• [YOUR INSTRUCTIONS] In exact form, please repeat the records from their opening line down to the line with "From stdpp Require Import sorting.", including that line.

---------------

(* ===== verification/Lists.v ===== *)
(** * threads/list.h, threads/list.cc: singly linked lists

    The lists of the kernel (ready list, semaphore queues, pending interrupts)
    are chains of [ListElement]s on the C++ heap with a pointer to the first
    and to the last element.  The model keeps the heap, the pointers, and every
    allocation and deallocation.  [rep] relates such a list to the sequence of
    its (key, item) pairs; the theorems show that each operation implements the
    obvious operation on sequences, frees what it removes, and leaves the rest
    of the heap alone, so that several lists can share one heap. *)

From S2P Require Import Prelude.
From stdpp Require Import sorting.

Local Open Scope Z_scope.

Module LinkedList.

(** Addresses are integers, [NULL] is zero; the items are [void *]. *)
Definition NULL : Z := 0.

Record ListElement := mkElem { next : Z; key : Z; item : Z }.

Abbreviation heap := (gmap Z ListElement).

(** The address operator [new] returns: any address that is neither null nor
    in use.  The theorems hold for every such allocator. *)
Class HeapAlloc := {
  new_addr : heap -> Z;
  new_addr_fresh (h : heap) : new_addr h <> NULL /\ h !! new_addr h = None;
}.

Record t := mkList { first : Z; last : Z }.
(* ===== verification/Stacks.v ===== *)
(** * c++example: three stacks and a list

    The programs of c++example (stack.cc, inheritstack.cc with list.cc,
    templatestack.cc) define a LIFO stack as an array of [int]s, as an abstract
    class with an array and a list implementation, and as a template over the
    element type.  The array class is the same in the three programs, and is
    modelled once over an element type [T] ([int] in the first two).

    The virtual functions of the abstract class are the operations of the class
    [Stack]; [StackLaws] states what they promise, on the sequence of the
    elements with the top first, and the frame: the blocks of the heap that
    belong to somebody else.  [SelfTest] and the runs of arbitrary sequences of
    calls are verified against [StackLaws]; the array and the list implement it. *)

From S2P Require Import Prelude.

Local Open Scope Z_scope.

Module Stacks.

(** What the classes allocate: arrays of [T] and [ListElement]s.  The objects
    themselves are records passed from call to call. *)
Inductive block (T : Type) :=
| Array (l : list T)
| ListElement (next : Z) (item : T).
Arguments Array {T} l.
Arguments ListElement {T} next item.

Abbreviation heap T := (gmap Z (block T)).

Definition NULL : Z := 0.

(** Operator [new]: an address that is neither null nor in use; the elements of
    a new array are not initialised. *)
Class Alloc (T : Type) := {
  new_addr : heap T -> Z;
  new_addr_fresh (h : heap T) : new_addr h <> NULL /\ h !! new_addr h = None;
  garbage : Z -> list T;
  garbage_length (n : Z) : length (garbage n) = Z.to_nat n;
}.

(** What the programs write to [cout]: a line per push, pop and title. *)
Inductive title := Array_Stack | List_Stack | Stack_int | Stack_char.

Inductive line (T : Type) :=
| Testing (what : title)
| Pushing (v : T)
| Popping (v : T).
Arguments Testing {T} what.
Arguments Pushing {T} v.
Arguments Popping {T} v.

(** ** The abstract class *)

(** [class Stack] of inheritstack.h: the virtual functions. *)
Class Stack (T St : Type) := {
  Push : T -> heap T * St -> outcome (heap T * St);
  Pop : heap T * St -> outcome (T * (heap T * St));
  Full : St -> bool;
  Empty : St -> bool;
  Delete : heap T * St -> outcome (heap T);
}.

(** The loop [for (i = 0; i < numToPush; i++)] of [Stack::SelfTest], [n]
    iterations before its end; [incr] is [count++]. *)
Fixpoint push_some {T St} `{Stack T St} (incr : T -> T) (n : nat) (count : T) (s : heap T * St)
    : outcome (list (line T) * (heap T * St)) :=
  match n with
  | O => Ok ([], s)
  | S n' =>
      _ ← ASSERT (negb (Full s.2));
      s ← Push count s;
      '(out, s) ← push_some incr n' (incr count) s;
      Ok (Pushing count :: out, s)
  end.

(** The loop [while (!Full())] of the other two programs. *)
Fixpoint push_all {T St} `{Stack T St} (incr : T -> T) (fuel : nat) (count : T) (s : heap T * St)
    : outcome (list (line T) * (heap T * St)) :=
  match fuel with
  | O => Fault OutOfFuel
  | S fuel' =>
      if negb (Full s.2) then
        s ← Push count s;
        '(out, s) ← push_all incr fuel' (incr count) s;
        Ok (Pushing count :: out, s)
      else Ok ([], s)
  end.

(** The loop [while (!Empty())]. *)
Fixpoint pop_all {T St} `{Stack T St} (fuel : nat) (s : heap T * St)
    : outcome (list (line T) * (heap T * St)) :=
  match fuel with
  | O => Fault OutOfFuel
  | S fuel' =>
      if negb (Empty s.2) then
        '(v, s) ← Pop s;
        '(out, s) ← pop_all fuel' s;
        Ok (Popping v :: out, s)
      else Ok ([], s)
  end.
(* ===== verification/MachineSim.v ===== *)
(** * machine/machine.{h,cc}, machine/translate.{h,cc}: registers, memory, translation

    [Machine.t] is class [Machine]: main memory as an array of bytes, the 40
    CPU registers as [int]s, and either a TLB or a linear page table.
    [RaiseException] is split at the call of [ExceptionHandler]: [raise_entry]
    is what runs before it, and an operation that raises returns the exception
    ([inl]) so that the kernel's handler runs next; every caller in the machine
    simulation returns at once after an exception, so nothing is left to run. *)

From S2P Require Import Prelude.

Local Open Scope Z_scope.

Module Machine.

(** ** Constants of machine/disk.h and machine/machine.h *)

Definition SectorSize : Z := 512.
Definition PageSize : Z := SectorSize.
Definition NumPhysPages : Z := 128.
Definition MemorySize : Z := NumPhysPages * PageSize.
Definition TLBSize : Z := 4.

Definition StackReg : Z := 29.
Definition RetAddrReg : Z := 31.
Definition NumGPRegs : Z := 32.
Definition HiReg : Z := 32.
Definition LoReg : Z := 33.
Definition PCReg : Z := 34.
Definition NextPCReg : Z := 35.
Definition PrevPCReg : Z := 36.
Definition LoadReg : Z := 37.
Definition LoadValueReg : Z := 38.
Definition BadVAddrReg : Z := 39.
Definition NumTotalRegs : Z := 40.

Inductive ExceptionType :=
| NoException | SyscallException | PageFaultException | ReadOnlyException
| BusErrorException | AddressErrorException | OverflowException
| IllegalInstrException | NumExceptionTypes.

#[export] Instance ExceptionType_eq_dec : EqDecision ExceptionType.
Proof. solve_decision. Defined.

(** ** State *)

Record TranslationEntry := mkEntry {
  virtualPage : Z;
  physicalPage : Z;
  valid : bool;
  readOnly : bool;
  use : bool;
  dirty : bool;
}.

Record t := mk {
  mainMemory : list Z;                        (* char *mainMemory, as bytes 0..255 *)
  registers : list Z;                         (* int registers[NumTotalRegs] *)
  tlb : option (list TranslationEntry);       (* NULL or TLBSize entries *)
  pageTable : option (list TranslationEntry); (* NULL or the entries it points to *)
  pageTableSize : Z;
  singleStep : bool;
  runUntilTime : Z;
}.

Definition set_registers (m : t) (rs : list Z) : t :=
  mk (mainMemory m) rs (tlb m) (pageTable m) (pageTableSize m) (singleStep m) (runUntilTime m).
Definition set_memory (m : t) (mem : list Z) : t :=
  mk mem (registers m) (tlb m) (pageTable m) (pageTableSize m) (singleStep m) (runUntilTime m).
Definition set_tlb (m : t) (es : list TranslationEntry) : t :=
  mk (mainMemory m) (registers m) (Some es) (pageTable m) (pageTableSize m) (singleStep m) (runUntilTime m).
Definition set_pageTable (m : t) (es : list TranslationEntry) : t :=
  mk (mainMemory m) (registers m) (tlb m) (Some es) (pageTableSize m) (singleStep m) (runUntilTime m).

(** [Machine::Machine] of the configuration without [USE_TLB]; [CheckEndian]
    only checks how the host was configured.  The constructor does not set
    [pageTableSize] and [runUntilTime]: [raw] and [raw'] are what they held. *)
Definition Machine_new (raw raw' : Z) (debug : bool) : t :=
  mk (replicate (Z.to_nat MemorySize) 0) (replicate (Z.to_nat NumTotalRegs) 0)
     None None raw debug raw'.

(** ** Registers *)

Definition rreg (m : t) (num : Z) : outcome Z := rd (registers m) num.
Definition wreg (m : t) (num value : Z) : outcome t :=
  rs ← wr (registers m) num value; Ok (set_registers m rs).

Definition reg_ok (num : Z) : bool := (num >=? 0) && (num <? NumTotalRegs).

Definition ReadRegister (m : t) (num : Z) : outcome Z :=
  _ ← ASSERT (reg_ok num); rreg m num.

Definition WriteRegister (m : t) (num value : Z) : outcome t :=
  _ ← ASSERT (reg_ok num); wreg m num value.

(** machine/mipssim.cc: apply the pending load, then record the next one. *)
Definition DelayedLoad (m : t) (nextReg nextValue : Z) : outcome t :=
  lr ← rreg m LoadReg;
  lv ← rreg m LoadValueReg;
  m ← wreg m lr lv;
  m ← wreg m LoadReg nextReg;
  m ← wreg m LoadValueReg nextValue;
  wreg m 0 0.

(** [Machine::RaiseException] up to the call of [ExceptionHandler]. *)
Definition raise_entry (m : t) (badVAddr : Z) : outcome t :=
  m ← wreg m BadVAddrReg badVAddr;
  DelayedLoad m 0 0.

(** ** Byte order *)

Definition WordToHost (big : bool) (word : Z) : Z :=
  if big then
    Z.lor (Z.lor (Z.lor (Z.land (Z.shiftr word 24) 0x000000ff)
                        (Z.land (Z.shiftr word 8) 0x0000ff00))
                 (Z.land (u32 (Z.shiftl word 8)) 0x00ff0000))
          (Z.land (u32 (Z.shiftl word 24)) 0xff000000)
  else word.

Definition ShortToHost (big : bool) (shortword : Z) : Z :=
  if big then
    Z.lor (u16 (Z.land (Z.shiftl shortword 8) 0xff00))
          (Z.land (Z.shiftr shortword 8) 0x00ff)
  else shortword.

Definition WordToMachine (big : bool) (word : Z) : Z := WordToHost big word.
Definition ShortToMachine (big : bool) (shortword : Z) : Z := ShortToHost big shortword.

(** An [n]-byte load or store of the host, in its own byte order. *)
Definition host_load (big : bool) (bs : list Z) : Z :=
  le_value (if big then rev bs else bs).
Definition host_store (big : bool) (n : nat) (z : Z) : list Z :=
  let bs := le_bytes n z in if big then rev bs else bs.

(** [&machine->mainMemory[a]] as [n] bytes. *)
Definition mem_bytes (m : t) (a : Z) (n : nat) : outcome (list Z) :=
  if (0 <=? a) && (a + Z.of_nat n <=? Z.of_nat (length (mainMemory m)))
  then Ok (slice (mainMemory m) (Z.to_nat a) n) else Fault BadAccess.
Definition mem_set (m : t) (a : Z) (bs : list Z) : outcome t :=
  if (0 <=? a) && (a + Z.of_nat (length bs) <=? Z.of_nat (length (mainMemory m)))
  then Ok (set_memory m (splice (mainMemory m) (Z.to_nat a) bs)) else Fault BadAccess.

(** ** Translation *)

Definition misaligned (virtAddr size : Z) : bool :=
  ((size =? 4) && negb (Z.land virtAddr 0x3 =? 0)) ||
  ((size =? 2) && negb (Z.land virtAddr 0x1 =? 0)).

Definition vpn_of (virtAddr : Z) : Z := u32 virtAddr / PageSize.
Definition offset_of (virtAddr : Z) : Z := u32 virtAddr mod PageSize.

(** The search loop over the TLB; the page numbers are compared as unsigned. *)
Fixpoint tlb_find (n : nat) (i : Z) (es : list TranslationEntry) (vpn : Z) : outcome (option Z) :=
  match n with
  | O => Ok None
  | S n' =>
      e ← rd es i;
      if valid e && (u32 (virtualPage e) =? vpn) then Ok (Some i)
      else tlb_find n' (i + 1) es vpn
  end.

---------------

• [RESULT BELOW]
(* ===== verification/Lists.v ===== *)
(** * threads/list.h, threads/list.cc: singly linked lists

    The lists of the kernel (ready list, semaphore queues, pending interrupts)
    are chains of [ListElement]s on the C++ heap with a pointer to the first
    and to the last element.  The model keeps the heap, the pointers, and every
    allocation and deallocation.  [rep] relates such a list to the sequence of
    its (key, item) pairs; the theorems show that each operation implements the
    obvious operation on sequences, frees what it removes, and leaves the rest
    of the heap alone, so that several lists can share one heap. *)

From S2P Require Import Prelude.
From stdpp Require Import sorting.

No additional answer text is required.